Il avait été placé en garde à vue une première fois quelques heures après l’incendie de la cathédrale puis remis en liberté. Un bénévole du diocèse a finalement été mis en examen et écroué. Ce Rwandais âgé de 39 ans a reconnu les faits lors de ses auditions face aux enquêteurs de la police judiciaire.

« Après ses déclarations [lors de sa première garde à vue], il y a eu un travail considérable de la police judiciaire pour les vérifier et les corroborer. On a constaté qu’il y avait un certain nombre d’éléments qui étaient divergents par rapport à ce qu’il nous avait déclaré », a révélé Pierre Sennès, le procureur de la République de Nantes, interrogé par Ouest France.

Le suspect « était dans le secteur de la cathédrale, le matin »

De nouveaux éléments d’enquête et notamment les premiers résultats du laboratoire de la préfecture de police de Paris, ont orienté « de plus en plus » les investigations « vers une piste criminelle ». « On a pu déterminer qu’il [le suspect] était dans le secteur de la cathédrale, le matin, dans le créneau horaire où le feu s’est déclaré, grâce à des caméras aux alentours de l’édifice, celui-ci n’en étant pas doté », a détaillé le procureur.

« On a constaté, sur deux des trois sites où ont eu lieu des départs de feu, des éléments troublants, qui pouvaient corroborer une intervention extérieure et un geste criminel. On a retrouvé, par exemple, un produit inflammable, qui pouvait être utilisé pour allumer l’incendie », a-t-il ajouté.


Le mis en cause « avait épuisé toutes les voies de recours » concernant sa situation administrative

Le magistrat a également expliqué que le trentenaire était en situation irrégulière. Il faisait l’objet d’une obligation de quitter le territoire français (OQTF) depuis novembre 2019 a rapporté le quotidien régional. Selon nos confrères, le mis en cause « avait épuisé toutes les voies de recours, y compris la commission d’appel des réfugiés, ainsi que le statut d’étranger malade qu’il avait tenté d’obtenir ».

L’homme qui était un bénévole, était chargé d’assurer la sécurité de la cathédrale. Il était protégé par l’évêché qui avait demandé un geste au préfet concernant sa régularisation, mais avait essuyé un refus.

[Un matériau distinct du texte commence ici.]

(* ===== verification/PipeSpec.v ===== *)
(** * Pipes (kernel/pipe.c), interleaved

    Any number of processes write to and read from one pipe, in any
    interleaving of their turns.  A pipe is a bounded queue of bytes: what the
    readers take is, in order, what the writers put in. *)

From S2P Require Import Prelude Riscv Memory KState KMonad Spinlock Kalloc Vm VmSpec UvmSpec CopySpec Pages Proc ProcSpec SleepSpec Turn.
From S2P Require Import Pipe.

(** ** The ring of bytes *)

(** The bytes in the pipe, oldest first. *)
Definition fill (p : pipe) : Z := u32 (pi_nwrite p - pi_nread p).
Definition byte_at (p : pipe) (k : Z) : Z := znth 0 (pi_data p) ((pi_nread p + k) mod PIPESIZE).
Definition bytes (p : pipe) : list Z := map (fun k => byte_at p (Z.of_nat k)) (seq 0 (Z.to_nat (fill p))).

Record pipe_ok (p : pipe) : Prop := {
  po_data : length (pi_data p) = Z.to_nat PIPESIZE;
  po_nread : 0 <= pi_nread p < 2 ^ 32;
  po_nwrite : 0 <= pi_nwrite p < 2 ^ 32;
  po_fill : fill p <= PIPESIZE;
  po_byte : Forall (fun b => 0 <= b < 256) (pi_data p);
}.

Lemma length_bytes p : Z.of_nat (length (bytes p)) = fill p.
Proof. unfold bytes. rewrite length_map, length_seq, Z2Nat.id; [done|]. apply Z.mod_pos_bound. lia. Qed.

Lemma fill_range p : 0 <= fill p < 2 ^ 32.
Proof. apply Z.mod_pos_bound. lia. Qed.

Lemma pipe_full p : pipe_ok p -> (pi_nwrite p =? u32 (pi_nread p + PIPESIZE)) = (fill p =? PIPESIZE).
Proof.
  intros [_ H1 H2 _ _]. unfold fill, u32, PIPESIZE in *. destruct (Z.eqb_spec (pi_nwrite p) ((pi_nread p + 512) mod 2 ^ 32)) as [E|E]; symmetry.
  - apply Z.eqb_eq. rewrite E. rewrite Zminus_mod_idemp_l. by replace (pi_nread p + 512 - pi_nread p) with 512 by lia.
  - apply Z.eqb_neq. intros F. apply E. rewrite <- F at 1. rewrite Zplus_mod_idemp_r.
    replace (pi_nread p + (pi_nwrite p - pi_nread p)) with (pi_nwrite p) by lia. symmetry. by apply Z.mod_small.
Qed.

Lemma pipe_empty p : pipe_ok p -> (pi_nread p =? pi_nwrite p) = (fill p =? 0).
Proof.
  intros [_ H1 H2 _ _]. unfold fill, u32. destruct (Z.eqb_spec (pi_nread p) (pi_nwrite p)) as [->|E]; symmetry; [by rewrite Z.sub_diag|].
  apply Z.eqb_neq. intros F. apply E. destruct (decide (pi_nread p <= pi_nwrite p)).
  - rewrite Z.mod_small in F by lia. lia.
  - rewrite <- (Z_mod_plus_full _ 1), Z.mod_small in F by lia. lia.
Qed.

Definition enq (c : Z) (p : pipe) : pipe :=
  set_pi_nwrite (u32 (pi_nwrite p + 1)) (set_pi_data (zupd (pi_data p) (pi_nwrite p mod PIPESIZE) c) p).
Definition deq (p : pipe) : pipe := set_pi_nread (u32 (pi_nread p + 1)) p.

Lemma u32_slot x : u32 x mod PIPESIZE = x mod PIPESIZE.
Proof. unfold u32, PIPESIZE. apply Z.mod_mod_divide. by exists (2 ^ 23). Qed.

Lemma fill_enq c p : pipe_ok p -> fill p < PIPESIZE -> fill (enq c p) = fill p + 1.
Proof.
  intros H Hf. unfold fill, enq, u32, PIPESIZE in *. cbn [pi_nwrite pi_nread set_pi_nwrite set_pi_data].
  rewrite Zminus_mod_idemp_l. replace (pi_nwrite p + 1 - pi_nread p) with (pi_nwrite p - pi_nread p + 1) by lia.
  rewrite <- Zplus_mod_idemp_l. apply Z.mod_small. pose proof (fill_range p). unfold fill, u32 in *. lia.
Qed.

(** Where the next byte goes. *)
Lemma slot_write p : pipe_ok p -> pi_nwrite p mod PIPESIZE = (pi_nread p + fill p) mod PIPESIZE.
Proof.
  intros [_ H1 H2 _ _]. rewrite <- (u32_slot (pi_nread p + fill p)). f_equal. unfold fill, u32. rewrite Zplus_mod_idemp_r.
  replace (pi_nread p + (pi_nwrite p - pi_nread p)) with (pi_nwrite p) by lia. symmetry. by apply Z.mod_small.
Qed.

Lemma slot_range x : (Z.to_nat (x mod PIPESIZE) < Z.to_nat PIPESIZE)%nat.
Proof. pose proof (Z.mod_pos_bound x PIPESIZE ltac:(done)). unfold PIPESIZE in *. lia. Qed.

Lemma bytes_enq c p : pipe_ok p -> fill p < PIPESIZE -> 0 <= c < 256 -> pipe_ok (enq c p) /\ bytes (enq c p) = bytes p ++ [c].
Proof.
  intros H Hf Hc. pose proof (fill_enq c p H Hf) as E. pose proof (slot_write p H) as Sl. destruct H as [H1 H2 H3 H4 H5]. pose proof (fill_range p) as Hr. split.
  - split; [cbn; by rewrite length_zupd|done|apply Z.mod_pos_bound; lia|lia|by apply Forall_insert].
  - unfold bytes. rewrite E. replace (Z.to_nat (fill p + 1)) with (Z.to_nat (fill p) + 1)%nat by lia. rewrite seq_app, map_app.
    unfold byte_at, enq, znth, zupd. cbn [pi_data pi_nread set_pi_nwrite set_pi_data]. rewrite Sl. f_equal.
    + apply map_ext_in. intros k Hk%in_seq. rewrite !nth_lookup, list_lookup_insert_ne; [done|]. intros F.
      apply Z2Nat.inj in F; [|apply Z.mod_pos_bound; done..]. unfold PIPESIZE in *. Z.div_mod_to_equations. lia.
    + cbn [seq map]. rewrite Nat.add_0_l, Z2Nat.id by lia. by rewrite nth_lookup, list_lookup_insert_eq by (rewrite H1; apply slot_range).
Qed.

Lemma bytes_deq p : pipe_ok p -> 0 < fill p -> pipe_ok (deq p) /\ bytes p = znth 0 (pi_data p) (pi_nread p mod PIPESIZE) :: bytes (deq p).
Proof.
  intros [H1 H2 H3 H4 H5] Hf. pose proof (fill_range p) as Hr. assert (fill (deq p) = fill p - 1) as E.
  { unfold fill, deq, u32 in *. cbn [pi_nwrite pi_nread set_pi_nread]. rewrite Zminus_mod_idemp_r.
    replace (pi_nwrite p - (pi_nread p + 1)) with (pi_nwrite p - pi_nread p - 1) by lia. rewrite <- Zminus_mod_idemp_l. apply Z.mod_small. lia. }
  split; [split; [done|apply Z.mod_pos_bound; lia|done|lia|done]|]. unfold bytes. rewrite E. replace (Z.to_nat (fill p)) with (S (Z.to_nat (fill p - 1))) by lia.
  cbn [seq map]. f_equal; [unfold byte_at; do 2 f_equal; lia|]. rewrite <- seq_shift, map_map. apply map_ext. intros k. unfold byte_at, deq.
  cbn [pi_data pi_nread set_pi_nread]. f_equal. rewrite <- (Zplus_mod_idemp_l (u32 _)), u32_slot, Zplus_mod_idemp_l. f_equal. lia.
Qed.

(** ** The caller's memory *)

Section User.
Context {L : Layout}.

Definition ptab (i : nat) (s : kstate) : Z := p_pagetable (nth i (k_procs s) zero_proc).

(** The bytes [src] at [addr] that process [i] wants to write. *)
Definition source (s : kstate) (i : nat) (addr : Z) (src : list Z) : Prop :=
  exists G fl, vmok s G fl /\ G !! (ptab i s, 2%nat, 0) = Some (ptab i s) /\ 0 <= addr /\ addr + Z.of_nat (length src) <= MAXVA /\
    (forall v, addr <= v < addr + Z.of_nat (length src) -> uaddr (k_mem s) (ptab i s) v <> 0) /\
    uread (k_mem s) (ptab i s) addr (length src) = src.

(** The room for [n] bytes at [addr] that process [i] wants to read. *)
Definition dest (s : kstate) (i : nat) (addr : Z) (n : nat) : Prop :=
  exists G fl, vmok s G fl /\ G !! (ptab i s, 2%nat, 0) = Some (ptab i s) /\ writable s G fl (ptab i s) addr n.

(** What the memory of a process depends on. *)
Record same_memory (i : nat) (s s' : kstate) : Prop := {
  sm_mem : k_mem s' = k_mem s;
  sm_kmem : k_kmem s' = k_kmem s;
  sm_lock : k_locks s' !! LKmem = k_locks s !! LKmem;
  sm_cpu : cpu_ok (k_cpu s');
  sm_ptab : ptab i s' = ptab i s;
}.

Lemma vmok_frame s s' G fl : k_mem s' = k_mem s -> k_kmem s' = k_kmem s -> k_locks s' !! LKmem = k_locks s !! LKmem ->
  cpu_ok (k_cpu s') -> vmok s G fl -> vmok s' G fl.
Proof.
  intros M K Lk C [[_ V1] [I1 I2 I3 I4 I5] V3 V4]. split; [split; [done|by rewrite Lk]| |by rewrite M|done].
  split; rewrite ?M, ?K; done.
Qed.

Lemma vmok_same i s s' G fl : same_memory i s s' -> vmok s G fl -> vmok s' G fl.
Proof. intros [M K Lk C _]. by apply vmok_frame. Qed.

Lemma source_same i s s' addr src : same_memory i s s' -> source s i addr src -> source s' i addr src.
Proof.
  intros S (G & fl & V & R & H). exists G, fl. split; [by eapply vmok_same|]. destruct S as [M _ _ _ P]. by rewrite M, P.
Qed.

Lemma writable_same i s s' G fl r addr n : same_memory i s s' -> writable s G fl r addr n -> writable s' G fl r addr n.
Proof. intros [M _ _ _ _] [W1 W2 W3 W4 W5 W6]. split; rewrite ?M; done. Qed.

Lemma dest_same i s s' addr n : same_memory i s s' -> dest s i addr n -> dest s' i addr n.
Proof.
  intros S (G & fl & V & R & W). exists G, fl. split; [by eapply vmok_same|]. rewrite (sm_ptab _ _ _ S). split; [done|]. by eapply writable_same.
Qed.

(** One byte of the source. *)
Lemma source_byte s i addr src j : source s i addr src -> (j < length src)%nat ->
  exists b, copyin (ptab i s) (u64 (addr + Z.of_nat j)) 1 s = Ret (Some [b]) s /\ src !! j = Some b /\ 0 <= b < 256.
Proof.
  intros (G & fl & V & R & H0 & H1 & U & E) Hj. pose proof MAXVA_lt. exists (mget (k_mem s) (utrans (k_mem s) (ptab i s) (addr + Z.of_nat j))).
  rewrite u64_small by lia. split; [|split].
  - rewrite (copyin_eq (ptab i s) _ 1 s G fl V R); [|lia|lia|intros v Hv; apply U; lia]. unfold uread. cbn [seq map]. do 5 f_equal. lia.
  - rewrite <- E. unfold uread. rewrite list_lookup_fmap, lookup_seq_lt by done. done.
  - apply (ki_mem _ _ (vo_kmem _ _ _ V)).
Qed.

End User.

#[export] Instance pipe_section pi : SectionLock (LPipe pi).
Proof. done. Qed.

(** ** One turn of a writer *)

Section Writer.
Context {L : Layout}.
Variable pi : Z.

Definition pp (s : kstate) : pipe := default fresh_pipe (k_pipes s !! pi).
Definition setpp (p : pipe) (s : kstate) : kstate := set_k_pipes (<[pi := p]> (k_pipes s)) s.

Lemma pp_setpp p s : pp (setpp p s) = p.
Proof. unfold pp, setpp. cbn. by rewrite lookup_insert_eq. Qed.

Lemma turn_setpp i p s : turn (LPipe pi) i s -> turn (LPipe pi) i (setpp p s).
Proof. by apply turn_frame. Qed.

Lemma turn_wk i ch s : turn (LPipe pi) i s -> turn (LPipe pi) i (wk ch s).
Proof. apply turn_frame; [done|done|apply wk_len]. Qed.

Lemma turn_cpu_ok i s : turn (LPipe pi) i s -> cpu_ok (k_cpu s).
Proof. intros T. apply (one_lock_cpu_ok _ _ _ (tu_one _ _ T)). Qed.

Lemma ptab_wk i ch s : ptab i (wk ch s) = ptab i s.
Proof.
  unfold ptab, wk, wake_all. cbn. rewrite !nth_lookup, list_lookup_imap. destruct (k_procs s !! i) as [p|]; [|done]. cbn.
  case_bool_decide; [done|]. unfold wake. by destruct (sleeping_on ch p).
Qed.

Lemma same_setpp i p s : turn (LPipe pi) i s -> same_memory i s (setpp p s).
Proof. intros T. split; try done. exact (turn_cpu_ok _ _ T). Qed.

« Il est certain que le juge d’instruction devra ordonner une expertise psychiatrique. C’est une étape indispensable pour en savoir un peu plus sur ses motivations et son état d’esprit. Le résultat sera intéressant », a par ailleurs déclaré le magistrat.

« Il y a eu un investissement très fort des enquêteurs »

Un juge d’instruction va désormais prendre la direction des investigations et va délivrer une commission rogatoire aux enquêteurs de la police judiciaire. « Il y a encore du travail à accomplir, notamment au niveau de la police technique et scientifique », a-t-il rappelé.

« Je tiens à saluer le travail impressionnant de la police judiciaire. Ils ont mis de gros moyens et il y a eu un investissement très fort des enquêteurs, qui ont fait preuve d’un grand professionnalisme », a souligné Pierre Sennès.